Assembléia Legislativa do Rio de Janeiro concede Medalha Tiradentes a Olavo de Carvalho. Aqui.

terça-feira, 21 de setembro de 2010

Quebra de confiança

ESTADÃO
Terça, 18 de Setembro de 2010, 16h00

MIGUEL REALE JÚNIOR

O cidadão dá informações ao Estado e em troca recebe garantias de sigilo. Na democracia funciona assim.

Quem ganha mais de R$ 1.500 por mês deve por lei prestar declaração de renda ao fisco, indicando seus proventos, as respectivas fontes, bem como os gastos com médico e escola que podem reduzir o imposto a pagar ou mesmo levar à restituição de imposto já pago a mais. Se a pessoa não der informações ou as fornecer com dados falsos, pratica crime tributário.

Em contrapartida, o funcionário do fisco que manusear esses dados da vida particular do declarante tem o dever de não os utilizar para outro fim que não o funcional, não os divulgando a quem quer que seja. Não cabe, também, facilitar que terceiro conheça a senha de acesso ao sistema para obtenção indevida dos dados pessoais revelados pelo contribuinte. Qualquer dessas condutas constitui crime, mesmo porque a Constituição consagra o direito fundamental do segredo dos dados particulares.

O cidadão é obrigado a prestar informações ao Estado, mas recebe a garantia do sigilo dessas declarações, nisso se fundando a democracia, ou seja, na confiança pela qual se adquire a segurança de que a autoridade não irá abusar do conhecimento que possui sobre a vida particular da pessoa para persegui-la por qualquer motivo, especialmente por razões de antagonismo político.

Quando uma fiscal da Receita, sem motivo justo, acessa o banco de dados para obter informações de alguém começa uma fissura no pacto democrático. Quando a fiscal é membro ativo do partido do governo, com ampla militância de toda sua família, a fissura aumenta. Quando a pessoa, que tem seus dados violados, é filha, genro ou amiga de candidato à Presidência da República do partido de oposição, a fissura se torna grave. Gravíssima quando se procurou legitimar o acesso indevido por meio de procuração falsa, com reconhecimento de firma falso, apresentada por contador inscrito no partido do governo. O pacto democrático tem fratura exposta ao se saber que essa camuflagem, segundo a própria fiscal, foi orientação dos superiores hierárquicos. O abuso torna-se absoluto quando a autoridade leva em "banho-maria" a investigação e sonega informações sobre os ilícitos praticados.

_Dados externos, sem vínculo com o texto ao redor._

(** A snapshot is a copy of all rows in objects of its own. *)
Lemma snapshot_ok h ts tabs :
  tabs_are h ts tabs -> within h ts 0 (h_next h) ->
  ∃ ts' h', snapshotTables ts h = (Ok ts', h') ∧ grows h h' ∧ tabs_are h' ts' tabs ∧
    within h' ts' (h_next h) (h_next h') ∧ unshared h' ts'.
Proof.
  intros Ha Hw. destruct (copy_tables_ok h (h_next h) (range_map ts) h ∅ ∅) as (out & h' & E1 & G1 & C1).
  - intros [id t] Hin%elem_of_range. specialize (Ha id). rewrite Hin in Ha. inversion Ha as [? tb (m & Hm & Hr)|]; subst.
    exists m. cbn [snd]. split_and!; [done|by apply (proj1 Hw id)|]. intros k p Hp. specialize (Hr k). rewrite Hp in Hr.
    inversion Hr; subst. split; [eauto|]. apply (proj2 Hw id k). unfold slot. rewrite Hin. cbn. by rewrite Hm.
  - done.
  - done.
  - split; [intros id; rewrite !lookup_empty; constructor|]. split; [intros id id' t; by rewrite lookup_empty|].
    intros id k id' k' p. unfold slot. by rewrite lookup_empty.
  - rewrite ins_all_range in C1. exists out, h'. split_and!; [done..| |by eapply copied_within|apply C1].
    intros id. specialize (Ha id). destruct C1 as [C1 _]. specialize (C1 id).
    destruct (out !! id) as [t'|], (ts !! id) as [t|], (tabs !! id) as [tb|]; inversion Ha as [? ? Hti|]; inversion C1 as [? ? Hci|]; subst; constructor.
    destruct Hti as (m0 & Hm0 & Hr), Hci as (_ & m' & m & Hm' & Hm & Hcc & _). exists m'. split; [done|].
    rewrite Hm in Hm0. injection Hm0 as ->. intros k. specialize (Hr k). specialize (Hcc k).
    destruct (m' !! k), (m0 !! k), (tt_rows tb !! k); inversion Hr; inversion Hcc as [? ? [Hx _]|]; subst; constructor. congruence.
Qed.
End copies.

(** * Transactions by reference and by value *)

(** [t] stands for the tables [tabs] and the savepoints [saves]: what it points to has
    those values, no object of the tables is reached twice, and none is an object of a
    savepoint. *)
Record holds (h : heap) (t : ptxn) (tabs : gmap N tableTxn) (saves : list savepoint) : Prop := {
  ho_tabs : tabs_are h (pt_tables t) tabs;
  ho_within : within h (pt_tables t) 0 (h_next h);
  ho_unshared : unshared h (pt_tables t);
  ho_saves : Forall2 (λ s sp, s.1 = sp_name sp ∧ tabs_are h s.2 (sp_tables sp) ∧ within h s.2 0 (h_next h) ∧
                              apart h (pt_tables t) s.2) (pt_saves t) saves
}.

Lemma grows_apart h h' ts ts' a b :
  grows h h' -> within h ts a (h_next h) -> within h ts' b (h_next h) -> apart h ts ts' -> apart h' ts ts'.
Proof.
  intros Hg W1 W2 [A1 A2]. split; [done|]. intros id k id' k' p.
  rewrite (grows_slot _ _ _ _ _ _ Hg W1), (grows_slot _ _ _ _ _ _ Hg W2). apply A2.
Qed.

Lemma grows_holds h h' t tabs saves : grows h h' -> holds h t tabs saves -> holds h' t tabs saves.
Proof.
  intros Hg [Ht Hw [U1 U2] Hs]. split.
  - by eapply grows_tabs.
  - by eapply grows_within.
  - split; [done|]. intros id k id' k' p. rewrite !(grows_slot _ _ _ _ _ _ Hg Hw). apply U2.
  - eapply Forall2_impl; [exact Hs|]. intros s sp (? & ? & ? & ?).
    split_and!; [done|by eapply grows_tabs|by eapply grows_within|by eapply grows_apart].
Qed.

(** Objects above an address are apart from those below. *)
Lemma within_apart h ts ts' a b c d : within h ts a b -> within h ts' c d -> b ≤ c ∨ d ≤ a -> apart h ts ts'.
Proof.
  intros [W1 W2] [X1 X2] Hle. split.
  - intros id id' t Ht%W1 Ht'%X1. lia.
  - intros id k id' k' p Hp%W2 Hp'%X2. lia.
Qed.

Section sim.
Context `{MR : MapRange} `{CF : CaseFold}.

Lemma Forall2_dropSavepoint {A A'} (R : A -> A' -> Prop) (nm : A -> string) (nm' : A' -> string) name l l' :
  (∀ a a', R a a' -> nm a = nm' a') -> Forall2 R l l' -> Forall2 R (dropSavepoint nm name l) (dropSavepoint nm' name l').
Proof.
  intros HR Hl. unfold dropSavepoint. assert (nm <$> l = nm' <$> l') as ->.
  { induction Hl; cbn; [done|]. f_equal; auto. }
  destruct (first_named name (nm' <$> l')); [|done]. apply Forall2_app; [by apply Forall2_take|by apply Forall2_drop].
Qed.

Lemma saves_names h t tabs saves : holds h t tabs saves -> (fst <$> pt_saves t) = (sp_name <$> saves).
Proof. intros [_ _ _ Hs]. induction Hs as [|s sp l l' (E0 & _)]; cbn; [done|]. by f_equal. Qed.

(** Creating a savepoint adds a copy of the tables. *)
Lemma create_ok h t tabs saves name :
  holds h t tabs saves ->
  ∃ h' t', CreateSavepoint name (MkTxnHeap h (Some t)) = (Ok tt, MkTxnHeap h' (Some t')) ∧
    holds h' t' tabs (dropSavepoint sp_name name saves ++ [MkSavepoint name tabs]).
Proof.
  intros Hh. pose proof Hh as [Ht Hw Hu _]. destruct (snapshot_ok h (pt_tables t) tabs Ht Hw) as (cp & h' & Es & Hg & Hc & Hcw & _).
  eexists h', _. split.
  { unfold CreateSavepoint. rewrite (bind_ok _ _ _ t (MkTxnHeap h (Some t))) by done.
    by rewrite (bind_ok _ _ _ cp (MkTxnHeap h' (Some t))) by (unfold on_heap; cbn [th_heap]; by rewrite Es). }
  destruct (grows_holds h h' t tabs saves Hg Hh) as [Ht' Hw' Hu' Hs']. split; [done..|]. cbn [pt_saves pt_tables].
  apply Forall2_app.
  - eapply Forall2_dropSavepoint; [|done]. intros s sp. by intros (? & _).
  - constructor; [|constructor]. split_and!; [done|done| |].
    + split; [intros id p Hp|intros id k p Hp]; apply Hcw in Hp; lia.
    + eapply (within_apart h' (pt_tables t) cp 0 (h_next h) (h_next h) (h_next h')); [|done|lia].
      split; [apply Hw|]. intros id k p Hp. rewrite (grows_slot _ _ _ _ _ _ Hg Hw) in Hp. by apply Hw in Hp.
Qed.

Lemma last_named_lt name names i : last_named name names = Some i -> i < length names.
Proof.
  unfold last_named. destruct (list_find _ _) as [[j n]|] eqn:Ef; cbn; [|done]. intros [= <-].
  apply list_find_Some in Ef as (Hj%lookup_lt_Some & _). rewrite length_reverse in Hj. lia.
Qed.

(** Rolling back makes the tables a copy of the savepoint's, which stays. *)
Lemma rollback_ok h t tabs saves name i sp :
  holds h t tabs saves -> last_named name (sp_name <$> saves) = Some i -> saves !! i = Some sp ->
  ∃ h' t', RollbackToSavepoint name (MkTxnHeap h (Some t)) = (Ok tt, MkTxnHeap h' (Some t')) ∧
    holds h' t' (sp_tables sp) (take (S i) saves).
Proof.
  intros Hh Hi Hsp. pose proof Hh as [_ _ _ Hs]. destruct (Forall2_lookup_r _ _ _ _ _ Hs Hsp) as (s & Es & _ & Ht & Hw & _).
  destruct (snapshot_ok h s.2 (sp_tables sp) Ht Hw) as (cp & h' & Ec & Hg & Hc & Hcw & Hcu).
  eexists h', (MkPtxn cp (take (S i) (pt_saves t))). split.
  { unfold RollbackToSavepoint. rewrite (bind_ok _ _ _ t (MkTxnHeap h (Some t))) by done.
    rewrite (saves_names _ _ _ _ Hh), Hi, Es.
    by rewrite (bind_ok _ _ _ cp (MkTxnHeap h' (Some t))) by (unfold on_heap; cbn [th_heap]; by rewrite Ec). }
  split; cbn [pt_tables pt_saves]; [done| |done|].
  - split; [intros id p Hp|intros id k p Hp]; apply Hcw in Hp; lia.
  - apply Forall2_take. eapply Forall2_impl; [exact Hs|]. intros s' sp' (? & Ht' & Hw' & _).
    split_and!; [done|by eapply grows_tabs|by eapply grows_within|].
    eapply (within_apart h' cp s'.2 (h_next h) (h_next h') 0 (h_next h)); [done| |lia].
    split; [apply Hw'|]. intros id k p Hp. rewrite (grows_slot _ _ _ _ _ _ Hg Hw') in Hp. by apply Hw' in Hp.
Qed.

Lemma release_ok h t tabs saves name i :
  holds h t tabs saves -> last_named name (sp_name <$> saves) = Some i ->
  ∃ t', ReleaseSavepoint name (MkTxnHeap h (Some t)) = (Ok tt, MkTxnHeap h (Some t')) ∧ holds h t' tabs (take i saves).
Proof.
  intros Hh Hi. eexists (MkPtxn (pt_tables t) (take i (pt_saves t))). split.
  { unfold ReleaseSavepoint. rewrite (bind_ok _ _ _ t (MkTxnHeap h (Some t))) by done.
    by rewrite (saves_names _ _ _ _ Hh), Hi. }
  destruct Hh as [Ht Hw Hu Hs]. split; [done..|]. by apply Forall2_take.
Qed.

Lemma missing_savepoint h t tabs saves name :
  holds h t tabs saves -> last_named name (sp_name <$> saves) = None ->
  RollbackToSavepoint name (MkTxnHeap h (Some t)) = (Err ErrSavepointDoesNotExist, MkTxnHeap h (Some t)) ∧
  ReleaseSavepoint name (MkTxnHeap h (Some t)) = (Err ErrSavepointDoesNotExist, MkTxnHeap h (Some t)).
Proof.
  intros Hh Hi. unfold RollbackToSavepoint, ReleaseSavepoint.
  rewrite !(bind_ok _ _ _ t (MkTxnHeap h (Some t))) by done. by rewrite (saves_names _ _ _ _ Hh), Hi.
Qed.

(** ** Closing a statement *)

(** Assigning to a row of the tables. *)
Lemma store_row_holds h t tabs saves id tb k q r :
  holds h t tabs saves -> slot h (pt_tables t) id k = Some q -> tabs !! id = Some tb ->
  holds (MkHeap (<[q := r]> (h_rows h)) (h_tabs h) (h_next h)) t (<[id := MkTableTxn (<[k := r]> (tt_rows tb))]> tabs) saves.
Proof.
  intros [Ht Hw [U1 U2] Hs] Hq Htb. split; [|exact Hw|by split|].
  - intros id'. specialize (Ht id'). destruct (pt_tables t !! id') as [b|] eqn:Eb.
    2:{ destruct (decide (id' = id)) as [->|Hne]; [by rewrite Htb in Ht; inversion Ht|].
        rewrite lookup_insert_ne by done. inversion Ht. constructor. }
    assert (∀ tb0, tabs !! id' = Some tb0 -> tab_is h b tb0) as Hb by (intros tb0 E0; rewrite E0 in Ht; by inversion Ht).
    assert (is_Some (tabs !! id')) as [tb0 Etb0] by (inversion Ht; eauto). destruct (Hb _ Etb0) as (m & Hm & Hrows).
    assert (∀ k', slot h (pt_tables t) id' k' = m !! k') as Hslot by (intros k'; unfold slot; rewrite Eb; cbn; by rewrite Hm).
    destruct (decide (id' = id)) as [->|Hne].
    + rewrite lookup_insert_eq. constructor. exists m. split; [done|]. rewrite Htb in Etb0. injection Etb0 as ->.
      rewrite Hslot in Hq. intros k'. cbn [tt_rows h_rows]. destruct (decide (k' = k)) as [->|Hk].
      * rewrite Hq, lookup_insert_eq. constructor. by rewrite lookup_insert_eq.
      * rewrite (lookup_insert_ne (tt_rows tb0)) by done. specialize (Hrows k').
        destruct (m !! k') as [p|] eqn:Ep, (tt_rows tb0 !! k') as [r0|]; inversion Hrows; subst; constructor.
        rewrite lookup_insert_ne; [done|]. intros <-. apply Hk. apply (U2 id k' id k q); rewrite Hslot; done.
    + rewrite lookup_insert_ne, Etb0 by done. constructor. exists m. split; [done|]. intros k'. specialize (Hrows k'). cbn [h_rows].
      destruct (m !! k') as [p|] eqn:Ep, (tt_rows tb0 !! k') as [r0|]; inversion Hrows; subst; constructor.
      rewrite lookup_insert_ne; [done|]. intros <-. apply Hne. apply (U2 id' k' id k q); [by rewrite Hslot|done].
  - eapply Forall2_impl; [exact Hs|]. intros s sp (? & Hts & ? & [A1 A2]). split_and!; [done| |done|by split].
    intros id'. specialize (Hts id'). destruct (s.2 !! id') as [b|] eqn:Eb, (sp_tables sp !! id') as [tb0|];
      inversion Hts as [? ? (m & Hm & Hrows)|]; subst; constructor. exists m. split; [done|].
    intros k'. specialize (Hrows k'). cbn [h_rows]. destruct (m !! k') as [p|] eqn:Ep, (tt_rows tb0 !! k') as [r0|]; inversion Hrows; subst; constructor.
    rewrite lookup_insert_ne; [done|]. intros <-. apply (A2 id k id' k' q); [done|]. unfold slot. rewrite Eb. cbn. by rewrite Hm.
Qed.

(** A pointer that neither the tables nor the savepoints have. *)
Definition loose (h : heap) (t : ptxn) (p : ptr) : Prop :=
  p < h_next h ∧ (∀ id k, slot h (pt_tables t) id k ≠ Some p) ∧ Forall (λ s, ∀ id k, slot h s.2 id k ≠ Some p) (pt_saves t).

Em abril de 2006, em entrevista à revista Veja, disse, acerca da violação da conta bancária do caseiro Francenildo, praticada com vistas a proteger o ministro da Fazenda e a acusar a oposição, que estávamos a caminho de um fascismo em razão do "uso abusivo do aparelho de Estado, em episódio assustador por mostrar a ausência de qualquer freio ou limite na luta pela manutenção do poder por parte de seus atuais ocupantes".

Infelizmente, o tempo revelou, com cores preocupantes, esse presságio, pois o que se vê nessa eleição são práticas fascistas com a ocupação do Estado por um partido, conduzido por um chefe carismático, cujos seguidores consideram ser tudo legítimo para ganhar a guerra de preservação do partido no poder, até com o aniquilamento dos partidos de oposição. Exemplo está no discurso de Lula em Santa Catarina vociferando a favor do extermínio do DEM.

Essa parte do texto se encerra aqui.